I suppose I did more than watch movies in 2003.
I liked The Jayhawks' Rainy Day Music, Radiohead's Hail to the Thief, and the new albums by the Black Keys and Fountains of Wayne. I dug the White Stripes live at the Warfield — Jack White always puts on a good show.
I enjoyed the documentary-in-book-form about Saturday Night Live called Live from New York by Tom Shales and James Andrew Miller and the not-so-recent novels Room Temperature by Nicholson Baker and Disgrace by J. M. Coetzee. I enjoyed the even-less-recent short story collections Will You Please Be Quiet Please by Raymond Carver and The Stories of John Cheever, which I've not yet finished.
On TV I watched The Daily Show with Jon Stewart pretty much daily, but the only primetime television show that I've seen lately is the new Fox series Arrested Development, which makes me laugh out loud. I'm not sure if they can keep up the pace, but so far it's like a Wes Anderson movie, only more manic, and it's episodic in a way that only TV shows are.

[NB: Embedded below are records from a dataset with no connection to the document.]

(** * FreeRide: comment-preserving merge of free models into config.yaml

    A shallow embedding of [freeride.py].  Python [str] values are Rocq
    strings whose characters are the code points below 256; dictionaries
    are finite maps; the loops over lines are recursive functions over
    the list of lines. *)

From Stdlib Require Import Ascii QArith Qminmax Lqa.
From stdpp Require Import base list gmap strings sorting pretty.

Local Open Scope list_scope.
Local Open Scope stdpp_scope.

(** ** Python string primitives *)

Module Py.

(** [str.isspace] on one character, which is also what [str.strip] removes
    and what the regular expression class [\s] matches. *)
Definition is_space (c : ascii) : bool :=
  match c with
  | "009" | "010" | "011" | "012" | "013"
  | "028" | "029" | "030" | "031" | " " | "133" | "160" => true
  | _ => false
  end%char.

(** [s.lstrip()] *)
Fixpoint lstrip (s : string) : string :=
  match s with
  | String c s' => if is_space c then lstrip s' else s
  | EmptyString => EmptyString
  end.

(** [s.rstrip()] *)
Fixpoint rstrip (s : string) : string :=
  match s with
  | EmptyString => EmptyString
  | String c s' =>
      match rstrip s' with
      | EmptyString => if is_space c then EmptyString else String c EmptyString
      | r => String c r
      end
  end.

(** [s.strip()] *)
Definition strip (s : string) : string := rstrip (lstrip s).

(** [s.startswith(p)] *)
Fixpoint startswith (s p : string) {struct p} : bool :=
  match p with
  | EmptyString => true
  | String a p' =>
      match s with
      | String b s' => Ascii.eqb a b && startswith s' p'
      | EmptyString => false
      end
  end.

(** [s.endswith(p)]: some suffix of [s] is [p]. *)
Fixpoint endswith (s p : string) : bool :=
  String.eqb s p ||
  match s with
  | String _ s' => endswith s' p
  | EmptyString => false
  end.

(** [sub in s] *)
Fixpoint contains (s sub : string) : bool :=
  startswith s sub ||
  match s with
  | String _ s' => contains s' sub
  | EmptyString => false
  end.

(** [s[n:]] *)
Fixpoint drop (n : nat) (s : string) : string :=
  match n, s with
  | S n', String _ s' => drop n' s'
  | _, _ => s
  end.

(** [s[:-n]] for [n > 0] *)
Definition drop_last (n : nat) (s : string) : string :=
  String.substring 0 (String.length s - n) s.

(** [str.lower] on one code point below 256: the ASCII capitals and the
    Latin-1 capitals U+00C0..U+00DE without the multiplication sign. *)
Definition lower_char (c : ascii) : ascii :=
  let n := nat_of_ascii c in
  if ((65 <=? n) && (n <=? 90)) || ((192 <=? n) && (n <=? 222) && negb (n =? 215))
  then ascii_of_nat (n + 32) else c.

(** [s.lower()] *)
Fixpoint lower (s : string) : string :=
  match s with
  | EmptyString => EmptyString
  | String c s' => String (lower_char c) (lower s')
  end.

(** [s.split(sep)[0]] for a one-character separator. *)
Fixpoint split_head (sep : ascii) (s : string) : string :=
  match s with
  | EmptyString => EmptyString
  | String c s' => if Ascii.eqb c sep then EmptyString else String c (split_head sep s')
  end.

(** [s.split(sep)[-1]] for a one-character separator. *)
Fixpoint split_last (sep : ascii) (s : string) : string :=
  match s with
  | EmptyString => EmptyString
  | String c s' =>
      if contains s' (String sep EmptyString) then split_last sep s'
      else if Ascii.eqb c sep then s' else s
  end.

(** [s.split(sep)] for a one-character separator: never the empty list. *)
Fixpoint split (sep : ascii) (s : string) : list string :=
  match s with
  | EmptyString => [EmptyString]
  | String c s' =>
      if Ascii.eqb c sep then EmptyString :: split sep s'
      else match split sep s' with
           | piece :: pieces => String c piece :: pieces
           | [] => [String c EmptyString]
           end
  end.

(** [sep.join(pieces)] *)
Fixpoint join (sep : string) (pieces : list string) : string :=
  match pieces with
  | [] => EmptyString
  | [piece] => piece
  | piece :: rest => piece +:+ sep +:+ join sep rest
  end.

(** [len(line) - len(line.lstrip())] *)
Definition indent_of (line : string) : nat :=
  String.length line - String.length (lstrip line).

End Py.

(** ** Identity normalizer and router format *)

Definition PREFIXES : list string :=
  ["openrouter:"; "anthropic:"; "google:"; "kimi:"; "exo:"; "nvidia:"; "lmstudio:"].

(** The [for prefix in prefixes: ... break] loop of [normalize_model_id]. *)
Fixpoint remove_first_prefix (prefixes : list string) (normalized : string) : string :=
  match prefixes with
  | [] => normalized
  | prefix :: prefixes' =>
      if Py.startswith normalized prefix
      then Py.drop (String.length prefix) normalized
      else remove_first_prefix prefixes' normalized
  end.

Definition normalize_model_id (model_id : string) : string :=
  let normalized := Py.strip model_id in
  let normalized := remove_first_prefix PREFIXES normalized in
  let normalized :=
    if Py.endswith normalized ":free" then Py.drop_last 5 normalized else normalized in
  Py.lower normalized.

Definition format_model_for_router (model_id : string) : string :=
  let base_id :=
    if negb (Py.contains model_id ":free") then model_id +:+ ":free" else model_id in
  let base_id :=
    if Py.startswith base_id "openrouter/"
    then Py.drop (String.length "openrouter/") base_id else base_id in
  "openrouter:" +:+ base_id.

(** ** Catalog entries, scoring and ranking *)

(** One model object of the catalog.  [m_score] is the ["_score"] key added
    by the ranker; the catalog itself does not carry it. *)
Record Model := {
  m_id : string;
  m_pricing_prompt : option Q;
  m_context_length : Z;
  m_supported_parameters : list string;
  m_created : Z;
  m_score : option Q
}.

(** [{**model, "_score": score}] *)
Definition with_score (model : Model) (score : Q) : Model :=
  {| m_id := m_id model;
     m_pricing_prompt := m_pricing_prompt model;
     m_context_length := m_context_length model;
     m_supported_parameters := m_supported_parameters model;
     m_created := m_created model;
     m_score := Some score |}.

(** [model.get("_score", 0)] *)
Definition get_score (model : Model) : Q := default 0%Q (m_score model).

Definition TRUSTED_PROVIDERS : list string :=
  ["google"; "meta-llama"; "mistralai"; "deepseek";
   "nvidia"; "qwen"; "microsoft"; "allenai"; "arcee-ai";
   "liquid"; "stepfun"; "upstage"].

(** [xs.index(x)] when [x in xs] *)
Fixpoint list_index (x : string) (xs : list string) : option nat :=
  match xs with
  | [] => None
  | y :: xs' => if String.eqb x y then Some 0 else S <$> list_index x xs'
  end.

Definition Qgtb (a b : Q) : bool := negb (Qle_bool a b).

(** Scores are exact rationals; [now] is the reading of [time.time()]. *)
Definition calculate_model_score (now : Q) (model : Model) : Q :=
  let score := 0%Q in
  let context_length := m_context_length model in
  let context_score := Qmin (inject_Z context_length / 1000000) 1 in
  let score := (score + context_score * 0.4)%Q in
  let capabilities := m_supported_parameters model in
  let capability_count := length capabilities in
  let capability_score := Qmin (inject_Z (Z.of_nat capability_count) / 10) 1 in
  let score := (score + capability_score * 0.3)%Q in
  let created := m_created model in
  let score :=
    if (created =? 0)%Z then score
    else
      let days_old := ((now - inject_Z created) / 86400)%Q in
      let recency_score := Qmax 0 (1 - days_old / 365) in
      (score + recency_score * 0.2)%Q in
  let model_id := m_id model in
  let provider := if Py.contains model_id "/" then Py.split_head "/" model_id else "" in
  match list_index provider TRUSTED_PROVIDERS with
  | Some trust_index =>
      let trust_score :=
        (1 - inject_Z (Z.of_nat trust_index)
             / inject_Z (Z.of_nat (length TRUSTED_PROVIDERS)))%Q in
      (score + trust_score * 0.1)%Q
  | None => score
  end.

(** [list.sort(key=..., reverse=...)]: a stable sort on the keys.  With
    [reverse=True] the list is reversed, sorted ascending and reversed
    again, which is how stability is kept for a descending sort. *)
Section PySort.
Context {A K : Type} (key : A → K) (leb : K → K → bool).

Fixpoint sort_insert (x : A) (sorted : list A) : list A :=
  match sorted with
  | [] => [x]
  | y :: sorted' =>
      if leb (key x) (key y) then x :: y :: sorted' else y :: sort_insert x sorted'
  end.

(** The order of the sort on the elements. *)
Definition key_le (x y : A) : Prop := leb (key x) (key y) = true.

Definition py_sort (l : list A) : list A := foldr sort_insert [] l.

Definition py_sort_reverse (l : list A) : list A := reverse (py_sort (reverse l)).
End PySort.

(** The [i]-th model is scored at clock reading [clock i]. *)
Definition score_models (clock : nat → Q) (models : list Model) : list Model :=
  imap (λ i model, with_score model (calculate_model_score (clock i) model)) models.

Definition rank_free_models (clock : nat → Q) (models : list Model) : list Model :=
  let scored_models := score_models clock models in
  py_sort_reverse get_score Qle_bool scored_models.

#[global] Instance Q_eq_dec : EqDecision Q.
Proof. solve_decision. Defined.

#[global] Instance Model_eq_dec : EqDecision Model.
Proof. solve_decision. Defined.

(** [filter_free_models]; a [prompt] price that is absent or not a number
    is [None]. *)
Fixpoint filter_free_loop (models free_models : list Model) : list Model :=
  match models with
  | [] => free_models
  | model :: models' =>
      let model_id := m_id model in
      let zero_price :=
        match m_pricing_prompt model with
        | Some prompt_cost => Qeq_bool prompt_cost 0
        | None => false
        end in
      if zero_price then filter_free_loop models' (free_models ++ [model])
      else if Py.contains model_id ":free" && negb (bool_decide (model ∈ free_models))
      then filter_free_loop models' (free_models ++ [model])
      else filter_free_loop models' free_models
  end.

Definition filter_free_models (models : list Model) : list Model :=
  filter_free_loop models [].

(** ** Tier classifier *)

Definition TIERS : list string := ["super_easy"; "easy"; "medium"; "hard"; "super_hard"].

(** [any(x in model_name for x in keywords)] *)
Definition any_in (model_name : string) (keywords : list string) : bool :=
  existsb (Py.contains model_name) keywords.

Definition categorize_model (model : Model) : string :=
  let model_id := Py.lower (m_id model) in
  let context_length := m_context_length model in
  let score := get_score model in
  let model_name :=
    if Py.contains model_id "/" then Py.split_last "/" model_id else model_id in
  if any_in model_name ["opus"; "o1"; "o3"; "deepseek-r1"; "qwen3-235b"; "thinking"]
     && (Qgtb score 0.5 || (100000 <? context_length)%Z)
  then "super_hard"
  else if any_in model_name ["coder"; "65b"; "70b"; "405b"; "large"; "gemini-2.5"]
          && Qgtb score 0.4
  then "hard"
  else if any_in model_name ["1b"; "1.5b"; "2b"; "3b"; "gemma-2b"; "nano"]
  then "super_easy"
  else if any_in model_name ["7b"; "8b"; "9b"; "nano"; "mini"; "small"; "gemma"]
  then "easy"
  else if any_in model_name ["14b"; "27b"; "32b"; "flash"; "mistral"; "llama-3.3"]
  then "medium"
  else if (128000 <=? context_length)%Z || Qgtb score 0.6
  then "hard"
  else if Qgtb score 0.7 then "hard"
  else if Qgtb score 0.5 then "medium"
  else if Qgtb score 0.3 then "easy"
  else "super_easy".

Definition free_router : string := "openrouter:openrouter/free:free".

The discovery of the year for me, though, may be Internet weblogs. It's strange, because you start to feel like you know something about the authors of these blogs, even though you've never met them. Even my friends' blogs tell me things about them that I didn't know until they started gibber-jabbering electronically.
Three weblogs in particular are daily must-reads for me, although I've never met their authors in person. Rather than give inadequate descriptions of their sites, I encourage you to read them for yourself:
Thank you all for pointing me to books, movies, music, and articles that I never would have found on my own. And thank you for your insight.